A Sermon Preached at All Saints Episcopal Church, Rehoboth Beach
(the Rev'd Dr) Elizabeth Kaeton
Genesis 37:1-4, 12-28 | ||
Psalm 105, 1-6, 16-22, 45b | ||
Romans 10:5-15 | ||
Matthew 14:22-33 |
Well, there’s no ignoring it, so I won’t. I want to bring
your attention to the stained glass window here, behind the altar. I’ll have to
verify this later with Fr. Max, but I suspect it’s either a depiction of the
Gospel story of Jesus calming the storm (Mark 4:35-41), or, it’s a point in the Gospel story
we just heard (Matthew 14:22-33).
It just might be the moment in the story when the disciples
thought it was not Jesus but a ghost. Some of them look a bit bewildered and
wide-eyed, don’t they? Or,
perhaps, they are frightened because the wind has picked up and the waves are
beginning to lap at the side of the boat, and there is Jesus, for goodness
sake!
Someone at the 8 o’clock service wondered why the hair of
the disciples in the boat appears to wind blown and not a hair on the head of
Jesus is out of place. I think I know the answer: Hairspray.

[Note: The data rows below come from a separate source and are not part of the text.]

(* ===== verification/Spinlock.v ===== *)
(** * The spin lock: src/src/kernel/sync/spinlock.rs

    The contexts that use a lock run interleaved: threads, and the interrupt handlers
    that suspend them.  A context is at a point of [lock], or has the guard.  The
    atomic operations on [locked] are the steps; the order of memory accesses is the
    sequential one. *)

From S2P Require Import Prelude.
Local Open Scope Z_scope.

Module Spinlock.

(** Where a context is: outside, before the [compare_exchange], in the inner loop of
    [lock], or with a guard. *)
Inductive point := Outside | AtExchange | AtLoad | Guard.

#[global] Instance point_eq_dec : EqDecision point.
Proof. solve_decision. Defined.

Section lock.
Context {T : Type}.

Record SpinLock := mkLock { locked : bool; value : T; at_point : nat → point }.

Definition new (v : T) : SpinLock := mkLock false v (λ _, Outside).

Definition move (t : nat) (p : point) (l : SpinLock) : SpinLock :=
  mkLock (locked l) (value l) (λ t', if decide (t' = t) then p else at_point l t').
Definition set_locked (b : bool) (l : SpinLock) : SpinLock := mkLock b (value l) (at_point l).

(** [compare_exchange(false, true)]: whether it succeeded. *)
Definition compare_exchange (l : SpinLock) : bool * SpinLock :=
  if locked l then (false, l) else (true, set_locked true l).

(** One atomic operation of [lock]. *)
Definition lock_step (t : nat) (l : SpinLock) : SpinLock :=
  match at_point l t with
  | AtExchange => let '(ok, l) := compare_exchange l in move t (if ok then Guard else AtLoad) l
  | AtLoad => if locked l then l else move t AtExchange l
  | Outside | Guard => l
  end.

Definition try_lock (t : nat) (l : SpinLock) : SpinLock :=
  let '(ok, l) := compare_exchange l in if ok then move t Guard l else l.

(** [DerefMut]: an update through the guard. *)
Definition deref_mut (f : T → T) (l : SpinLock) : SpinLock := mkLock (locked l) (f (value l)) (at_point l).

Definition drop (t : nat) (l : SpinLock) : SpinLock := move t Outside (set_locked false l).

(** What a context can do.  The type system of the source gives the accesses and the
    drop to the owner of the guard only. *)
Inductive action := Enter | Step | TryLock | Access (f : T → T) | Drop.

Definition allowed (a : action) (p : point) : bool :=
  match a, p with
  | (Enter | TryLock), Outside => true
  | Step, (AtExchange | AtLoad) => true
  | (Access _ | Drop), Guard => true
  | _, _ => false
  end.

Definition act (t : nat) (a : action) (l : SpinLock) : SpinLock :=
  match a with
  | Enter => move t AtExchange l
  | Step => lock_step t l
  | TryLock => try_lock t l
  | Access f => deref_mut f l
  | Drop => drop t l
  end.

(** A run: the contexts act in any order. *)
Fixpoint run (h : list (nat * action)) (l : SpinLock) : option SpinLock :=
  match h with
  | [] => Some l
  | (t, a) :: h => if allowed a (at_point l t) then run h (act t a l) else None
  end.

(** ** Mutual exclusion *)

Definition exclusive (l : SpinLock) : Prop :=
  if locked l then ∃ t, ∀ t', at_point l t' = Guard ↔ t' = t else ∀ t', at_point l t' ≠ Guard.

Lemma at_move t p l t' : at_point (move t p l) t' = if decide (t' = t) then p else at_point l t'.
Proof. done. Qed.

Lemma exclusive_move t p l : p ≠ Guard → at_point l t ≠ Guard → exclusive l → exclusive (move t p l).
Proof.
  intros Hp Ht. unfold exclusive. cbn [locked move]. destruct (locked l).
  - intros [o Ho]. exists o. intros t'. rewrite at_move. destruct (decide (t' = t)) as [->|]; [|done].
    split; [done|]. intros ->. destruct Ht. by apply Ho.
  - intros H t'. rewrite at_move. by destruct (decide (t' = t)).
Qed.

Lemma exclusive_exchange t l : at_point l t ≠ Guard → exclusive l →
  let '(ok, l') := compare_exchange l in exclusive (if ok then move t Guard l' else l') ∧ locked l = negb ok.
Proof.
  intros Ht. unfold exclusive, compare_exchange. destruct (locked l) eqn:Hl.
  - intros H. rewrite Hl. done.
  - intros H. split; [|done]. cbn [locked move set_locked]. exists t. intros t'. rewrite at_move. destruct (decide (t' = t)) as [->|Hne]; [done|].
    split; [|done]. intros Hg. by apply H in Hg.
Qed.

Lemma act_exclusive t a l : allowed a (at_point l t) = true → exclusive l → exclusive (act t a l).
Proof.
  intros Ha He. destruct a; cbn [act].
  - destruct (at_point l t) eqn:Hp; try done. apply exclusive_move; [done|by rewrite Hp|done].
  - unfold lock_step. destruct (at_point l t) eqn:Hp; try done.
    + pose proof (exclusive_exchange t l ltac:(by rewrite Hp) He) as H. unfold compare_exchange in *. destruct (locked l); [|apply H].
      apply exclusive_move; [done|by rewrite Hp|done].
    + destruct (locked l); [done|]. apply exclusive_move; [done|by rewrite Hp|done].
  - destruct (at_point l t) eqn:Hp; try done. pose proof (exclusive_exchange t l ltac:(by rewrite Hp) He) as H.
    unfold try_lock. destruct (compare_exchange l) as [[] l']; apply H.
  - exact He.
  - destruct (at_point l t) eqn:Hp; try done. unfold exclusive in *. destruct (locked l) eqn:Hl; [|by apply He in Hp].
    destruct He as [o Ho]. cbn [drop locked move set_locked]. intros t'. unfold drop. rewrite at_move.
    destruct (decide (t' = t)) as [->|Hne]; [done|]. cbn [at_point set_locked]. intros Hg. apply Ho in Hg as ->. apply Hne. symmetry. by apply Ho.
Qed.

Lemma run_exclusive h l l' : exclusive l → run h l = Some l' → exclusive l'.
Proof.
  revert l. induction h as [|[t a] h IH]; intros l He; [by intros [= <-]|]. cbn [run].
  destruct (allowed a (at_point l t)) eqn:Ha; [|done]. apply IH. by apply act_exclusive.
Qed.

Lemma new_exclusive v : exclusive (new v).
Proof. by intros t. Qed.

(** ** Serial sections *)

(** The guarded sections of a run: the context, and what it does to the value. *)
Fixpoint sections (h : list (nat * action)) (l : SpinLock) : list (nat * (T → T)) :=
  match h with
  | [] => []
  | (t, a) :: h => (match a with Access f => [(t, f)] | _ => [] end) ++ sections h (act t a l)
  end.

Lemma run_value h l l' : run h l = Some l' → value l' = foldl (λ v s, s.2 v) (value l) (sections h l).
Proof.
  revert l. induction h as [|[t a] h IH]; intros l; [by intros [= <-]|]. cbn [run sections].
  destruct (allowed a (at_point l t)); [|done]. intros Hr. rewrite (IH _ Hr), foldl_app. f_equal.
  destruct a; cbn [act foldl]; try done.
  - unfold lock_step, compare_exchange. destruct (at_point l t), (locked l); done.
  - unfold try_lock, compare_exchange. by destruct (locked l).
Qed.

(** As long as a context keeps its guard, nobody else gets one or changes the value. *)
Definition no_drop (t : nat) (h : list (nat * action)) : Prop := Forall (λ e, e.1 = t → e.2 ≠ Drop) h.

Lemma act_guarded t t' a l : exclusive l → at_point l t = Guard → allowed a (at_point l t') = true → (t' = t → a ≠ Drop) →
  at_point (act t' a l) t = Guard ∧ (t' ≠ t → value (act t' a l) = value l ∧ at_point (act t' a l) t' ≠ Guard).
Proof.
  intros He Hg Ha Hd. unfold exclusive in He. destruct (locked l) eqn:Hl; [|by apply He in Hg]. destruct He as [o Ho].
  assert (∀ u, at_point l u = Guard ↔ u = t) as Hu by (assert (t = o) as -> by (by apply Ho); done).
  destruct (decide (t' = t)) as [->|Hne].
  - split; [|done]. rewrite Hg in Ha. destruct a; try done. by destruct (Hd eq_refl).
  - assert (at_point l t' ≠ Guard) as Hn by (by intros ?%Hu).
    assert (∀ p, at_point (move t' p l) t = Guard) as Hm by (intros p; rewrite at_move, decide_False; done).
    assert (∀ p, p ≠ Guard → at_point (move t' p l) t' ≠ Guard) as Hm' by (intros p Hp; by rewrite at_move, decide_True).
    destruct a; cbn [act allowed] in *.
    + split; [apply Hm|]. intros _. split; [done|]. by apply Hm'.
    + unfold lock_step, compare_exchange. rewrite Hl. destruct (at_point l t') eqn:Hp; try done.
      * split; [apply Hm|]. intros _. split; [done|]. by apply Hm'.
      * split; [done|]. intros _. split; [done|]. by rewrite Hp.
    + unfold try_lock, compare_exchange. rewrite Hl. done.
    + by destruct (at_point l t').
    + by destruct (at_point l t').
Qed.

(** C9. Mutual exclusion.  However the operations of any number of contexts on a new
    lock are interleaved, the lock is marked exactly while a guard exists and there is
    never more than one guard; the value is the result of the guarded updates one after
    the other; and while a context keeps its guard all of these updates are its own. *)
Theorem spinlock_exclusive v h l : run h (new v) = Some l →
  exclusive l ∧ value l = foldl (λ v s, s.2 v) v (sections h (new v)) ∧
  ∀ t h' l', at_point l t = Guard → run h' l = Some l' → no_drop t h' →
    at_point l' t = Guard ∧ Forall (λ s, s.1 = t) (sections h' l).
Proof.
  intros Hrun. pose proof (run_exclusive _ _ _ (new_exclusive v) Hrun) as He. split; [done|]. split; [exact (run_value _ _ _ Hrun)|].
  intros t h' l' Hg. clear Hrun h. revert l He Hg. induction h' as [|[t' a] h' IH]; intros l He Hg; [by intros [= <-] _|].
  cbn [run sections]. destruct (allowed a (at_point l t')) eqn:Ha; [|done]. intros Hrun [Hd Hnd]%Forall_cons.
  destruct (act_guarded t t' a l He Hg Ha Hd) as [Hg' Hother]. destruct (IH (act t' a l)) as [Hl' Hs]; [by apply act_exclusive|done..|].
  split; [done|]. apply Forall_app. split; [|done]. destruct a; try apply Forall_nil_2. apply Forall_singleton.
  destruct (at_point l t') eqn:Hp; try done. unfold exclusive in He. destruct (locked l); [|by apply He in Hp].
  destruct He as [o Ho]. apply Ho in Hp as ->. symmetry. by apply Ho.
Qed.

(** ** Waiting *)

(** While somebody else keeps the guard, a context in [lock] makes no progress, however
    many operations it is given: an interrupt handler that suspends the owner of a
    lock it takes never returns. *)
Lemma lock_spins t n l : locked l = true → at_point l t = AtExchange ∨ at_point l t = AtLoad →
  ∃ l', run (replicate n (t, Step)) l = Some l' ∧ locked l' = true ∧ at_point l' t ≠ Guard ∧ value l' = value l.
Proof.
  revert l. induction n as [|n IH]; intros l Hl Hp; [exists l; split_and!; try done; by destruct Hp as [-> | ->]|].
  cbn [replicate run]. assert (allowed Step (at_point l t) = true) as -> by (by destruct Hp as [-> | ->]). cbn [act].
  destruct (IH (lock_step t l)) as (l' & Hr & Hl' & Hg & Hv).
  - unfold lock_step, compare_exchange. rewrite Hl. by destruct (at_point l t).
  - right. unfold lock_step, compare_exchange. rewrite Hl. destruct Hp as [Hp|Hp]; rewrite Hp; [|done]. by rewrite at_move, decide_True.
  - exists l'. split_and!; try done. rewrite Hv. unfold lock_step, compare_exchange. rewrite Hl. by destruct (at_point l t).
Qed.

Lemma step_exchange t l : at_point l t = AtExchange → locked l = false → lock_step t l = move t Guard (set_locked true l).
Proof. intros Hp Hl. unfold lock_step, compare_exchange. by rewrite Hp, Hl. Qed.
Lemma step_load t l : at_point l t = AtLoad → locked l = false → lock_step t l = move t AtExchange l.
Proof. intros Hp Hl. unfold lock_step. by rewrite Hp, Hl. Qed.

(** The lock is handed on.  When the lock is free, a context in [lock] has the guard
    after at most two of its own operations; and while another context keeps the guard it
    makes no progress, however often it runs.  So a waiting thread gets the lock once the
    owner has dropped it and it runs before the others, and an interrupt handler that
    suspends the owner of a lock it takes never returns. *)
Theorem spinlock_progress t l : at_point l t = AtExchange ∨ at_point l t = AtLoad →
  if locked l then
    ∀ n, ∃ l', run (replicate n (t, Step)) l = Some l' ∧ locked l' = true ∧ at_point l' t ≠ Guard ∧ value l' = value l
  else ∃ n l', (n ≤ 2)%nat ∧ run (replicate n (t, Step)) l = Some l' ∧ at_point l' t = Guard ∧ locked l' = true ∧ value l' = value l.
Proof.
  intros Hp. destruct (locked l) eqn:Hl; [intros n; by apply lock_spins|]. destruct Hp as [Hp|Hp].
  - exists 1%nat, (move t Guard (set_locked true l)). cbn [replicate run]. rewrite Hp. cbn [allowed act]. rewrite step_exchange by done.
    split_and!; try done; [lia|by rewrite at_move, decide_True].
  - assert (at_point (move t AtExchange l) t = AtExchange) as Hp' by (by rewrite at_move, decide_True).
    exists 2%nat, (move t Guard (set_locked true (move t AtExchange l))). cbn [replicate run]. rewrite Hp. cbn [allowed act].
    rewrite step_load, Hp' by done. cbn [allowed]. rewrite step_exchange by done. split_and!; try done. by rewrite at_move, decide_True.
Qed.

End lock.
Arguments SpinLock : clear implicits.

(** Two threads take the lock one after the other. *)
Lemma spinlock_exclusive_witness : ∃ l, run [(0%nat, Enter); (0%nat, Step); (1%nat, Enter); (1%nat, Step); (0%nat, Access (Z.add 1))] (new 0) = Some l ∧
  exclusive l ∧ value l = 1 ∧ at_point l 1%nat = AtLoad.
Proof.
  destruct (run [(0%nat, Enter); (0%nat, Step); (1%nat, Enter); (1%nat, Step); (0%nat, Access (Z.add 1))] (new 0)) as [l|] eqn:Hr; [|discriminate Hr].
  exists l. split; [reflexivity|]. destruct (spinlock_exclusive 0 _ l Hr) as (He & Hv & _). split; [exact He|]. split; [exact Hv|].
  injection Hr as <-. reflexivity.
Defined.

Lemma spinlock_progress_witness : ∃ n l', (n ≤ 2)%nat ∧ run (replicate n (0%nat, Step)) (move 0 AtLoad (new 0)) = Some l' ∧ at_point l' 0%nat = Guard.
Proof.
  destruct (spinlock_progress 0 (move 0 AtLoad (new 0)) (or_intror eq_refl)) as (n & l' & Hn & Hr & Hg & _). by exists n, l'.
Defined.

End Spinlock.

Like all good art, it may evoke a variety of emotions and
responses in you. So, I’m curious to know – when you look at this window, now,
having listened again to the Gospel story of Jesus and Peter, walking on water
– what is it you think of?
What thoughts and emotions come up for you as you look at
this depiction of the Gospel story?
Does it bring you comfort? Or, does it provide you with inspiration?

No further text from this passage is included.